21. Un vector recombinante que comprende un cassette de expresión según cualquiera de las reivindicaciones 13 a 20.

22. Una célula hospedadora que comprende un cassette de expresión según cualquiera de las reivindicaciones 13 a 20, o un vector recombinante según la reivindicación 21.

23. Una proteína oligomérica obtenida por expresión de la secuencia de ácido nucleico contenida en un cassette de expresión según cualquiera de las reivindicaciones 13 a 20.

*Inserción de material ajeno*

Lemma malformed_quick_callback_witness :
  ∃ e,
    class_of e = ValueError
    ∧ exec (handle_callback_query Sample.env (Sample.query "convert_usdeur")) Sample.world
      = add_calls Sample.world
          [LogError ("Callback error: " +:+ str_exn e);
           AnswerCallbackQuery 1;
           SendMessage 7 (callback_error e) None].
Proof.
  destruct (malformed_quick_callback Sample.env (Sample.query "convert_usdeur")
              Sample.world eq_refl ltac:(by vm_compute)) as (e & _ & Hc & Hx).
  exists e. split; [exact Hc | exact Hx].
Defined.

Lemma timeframe_too_many env call w rest :
  data call = "timeframe_" +:+ rest →
  (2 ≤ count_char "_" rest)%nat →
  exec (handle_callback_query env call) w =
    add_calls w
      [LogError "Callback error: too many values to unpack (expected 3)";
       AnswerCallbackQuery (call_id call);
       SendMessage (call_chat call)
         (callback_error (Exn ValueError "too many values to unpack (expected 3)"))
         None].
Proof.
  intros Hdata Hc. unfold handle_callback_query. rewrite Hdata.
  destruct (timeframe_dispatch rest) as (-> & -> & -> & -> & ->). cbv iota.
  rewrite unpack3_too_many.
  2:{ rewrite length_split.
      change ("timeframe_" +:+ rest) with ("timeframe" +:+ (String "_" rest)).
      rewrite count_char_app. cbn [count_char Ascii.eqb Bool.eqb]. lia. }
  run. cbn [is_Exception]. cbv beta iota. by rewrite !add_calls_app.
Qed.

(** X9. The format check lets an underscore through ([a_b/c_d] is two
    codes of three characters), but the period keyboard built for such a pair
    cannot be used: the data of each of its buttons splits into more than
    three fields at the underscores, so that pressing any of them is answered
    by the generic error reply, and no chart is requested. *)
Theorem underscore_pair_breaks_buttons env message call w w' txt p base target label :
  text message = Some txt →
  validate_pair txt = Ok (p, (base, target)) →
  has_char "_" p = true →
  (label, data call) ∈ create_timeframe_keyboard (lower p) →
  issued (process_custom_graph_pair message) w =
    [SendMessage (chat message)
       ("Select time period for " +:+ base +:+ "/" +:+ target +:+ " graph:")
       (Some (create_timeframe_keyboard (lower p)))]
  ∧ exec (handle_callback_query env call) w' =
      add_calls w'
        [LogError "Callback error: too many values to unpack (expected 3)";
         AnswerCallbackQuery (call_id call);
         SendMessage (call_chat call)
           (callback_error (Exn ValueError "too many values to unpack (expected 3)"))
           None].
Proof.
  intros Ht Hv Hp Hin. split.
  - apply issued_intro. unfold process_custom_graph_pair, message_text. run.
    rewrite Ht. cbv beta iota. rewrite Hv. done.
  - apply has_char_count in Hp. rewrite <- count_char_lower in Hp.
    unfold create_timeframe_keyboard in Hin.
    repeat (apply elem_of_cons in Hin as [[= _ Hd] | Hin]);
      [.. | by apply elem_of_nil in Hin];
      apply (timeframe_too_many _ _ _ _ Hd); rewrite count_char_app;
      cbn [count_char Ascii.eqb Bool.eqb]; lia.
Qed.

Lemma underscore_pair_breaks_buttons_witness :
  text (Sample.message "a_b/c_d") = Some "a_b/c_d"
  ∧ validate_pair "a_b/c_d" = Ok ("A_B/C_D", ("A_B", "C_D"))
  ∧ exec (handle_callback_query Sample.env (Sample.query "timeframe_a_b/c_d_7"))
      Sample.world
    = add_calls Sample.world
        [LogError "Callback error: too many values to unpack (expected 3)";
         AnswerCallbackQuery 1;
         SendMessage 7
           (callback_error (Exn ValueError "too many values to unpack (expected 3)"))
           None].
Proof.
  split; [reflexivity|]. split; [reflexivity|].
  exact (proj2 (underscore_pair_breaks_buttons Sample.env (Sample.message "a_b/c_d")
                  (Sample.query "timeframe_a_b/c_d_7") Sample.world Sample.world
                  "a_b/c_d" "A_B/C_D" "A_B" "C_D" "7 days" eq_refl eq_refl eq_refl
                  (list_elem_of_here _ _))).
Defined.

(** ** From the graph-pair step to the chart *)

Lemma timeframe_callback_run env w call pair_ days_text days base target :
  data call = "timeframe_" +:+ pair_ +:+ String "_" days_text →
  has_char "_" pair_ = false → has_char "_" days_text = false →
  int_of_string days_text = Some days →
  unpack2 (split "/" (upper (chosen_pair (user_data w) (call_from_user call) pair_)))
    = Ok (base, target) →
  handle_callback_query env call w
  = (send_graph env (call_chat call) base target days ;;
     answer_callback_query (call_id call)) w.
Proof.
  intros Hdata Hp Hd Hint Hchosen.
  unfold handle_callback_query. rewrite Hdata.
  destruct (timeframe_dispatch (pair_ +:+ String "_" days_text))
    as (-> & -> & -> & -> & ->).
  cbv iota. rewrite timeframe_split by done. run. cbn [unpack3].
  cbv beta iota. rewrite Hint. cbv beta iota. rewrite Hchosen. cbv beta iota.
  destruct (send_graph_returns env (call_chat call) base target days w) as [w' Hw'].
  rewrite Hw'. done.
Qed.

Lemma has_char_lower s : has_char "_" (lower s) = has_char "_" s.
Proof.
  induction s as [| x s IH]; [done|]. cbn [lower map_chars has_char].
  fold (lower s). by rewrite lower_char_underscore, IH.
Qed.

Lemma timeframe_buttons_run env call w p base target label :
  upper p = p → split "/" p = [base; target] → has_char "_" p = false →
  (label, data call) ∈ create_timeframe_keyboard (lower p) →
  (∀ q, user_data w !! call_from_user call ≫= graph_pair = Some q → q = p) →
  ∃ days,
    label = of_Z days +:+ " days" ∧ days ∈ [7; 14; 30; 90]
    ∧ handle_callback_query env call w
      = (send_graph env (call_chat call) base target days ;;
         answer_callback_query (call_id call)) w.
Proof.
  intros Hup Hs Hp Hin Hq.
  assert (unpack2 (split "/" (upper (chosen_pair (user_data w) (call_from_user call)
                                       (lower p)))) = Ok (base, target)) as Hc.
  { assert (upper (chosen_pair (user_data w) (call_from_user call) (lower p)) = p)
      as ->; [|by rewrite Hs].
    unfold chosen_pair.
    destruct (user_data w !! call_from_user call ≫= graph_pair) as [q |].
    - by rewrite (Hq q eq_refl).
    - rewrite <- Hup at 1. by rewrite upper_lower_upper. }
  rewrite <- has_char_lower in Hp.
  unfold create_timeframe_keyboard in Hin.
  repeat (apply elem_of_cons in Hin as [[= -> Hd] | Hin]);
    [.. | by apply elem_of_nil in Hin].
  - exists 7. split_and!; [done | set_solver |].
    by apply (timeframe_callback_run _ _ _ (lower p) "7").
  - exists 14. split_and!; [done | set_solver |].
    by apply (timeframe_callback_run _ _ _ (lower p) "14").
  - exists 30. split_and!; [done | set_solver |].
    by apply (timeframe_callback_run _ _ _ (lower p) "30").
  - exists 90. split_and!; [done | set_solver |].
    by apply (timeframe_callback_run _ _ _ (lower p) "90").
Qed.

24. Un procedimiento para obtener una proteína oligomérica según cualquiera de las reivindicaciones 1 a 8, que comprende crecer una célula según la reivindicación 22 bajo condiciones que permiten la producción de dicha proteína oligomérica y, si se desea, aislar y purificar dicha proteína oligomérica.

25. Una composición farmacéutica que comprende un vector que comprende un cassette de expresión según cualquiera de las reivindicaciones 13 a 20, junto con, al menos, un excipiente farmacéuticamente aceptable.

26. Empleo de un cassette de expresión según cualquiera de las reivindicaciones 13 a 20, o de un vector según la reivindicación 21, en la elaboración de una composición farmacéutica para prevenir, tratar, impedir o minimizar el desarrollo de angiogénesis.

27. Empleo de un cassette de expresión según cualquiera de las reivindicaciones 13 a 20, o de un vector según la reivindicación 21, en la elaboración de una composición farmacéutica para el tratamiento o la prevención de patologías que cursan con angiogénesis.

28. Empleo según la reivindicación 27, en el que dicha patología que cursa con angiogénesis comprende cáncer, hemangioma, artritis reumática, psoriasis, bartonelosis, rechazo de órganos trasplantados, hemorragias, neovascularización ocular, retinopatías, degeneración macular, glaucoma neovascular, oclusión de las venas de la retina, oclusión arterial de la retina, pterigium, rubeosis, o neovascularización corneal.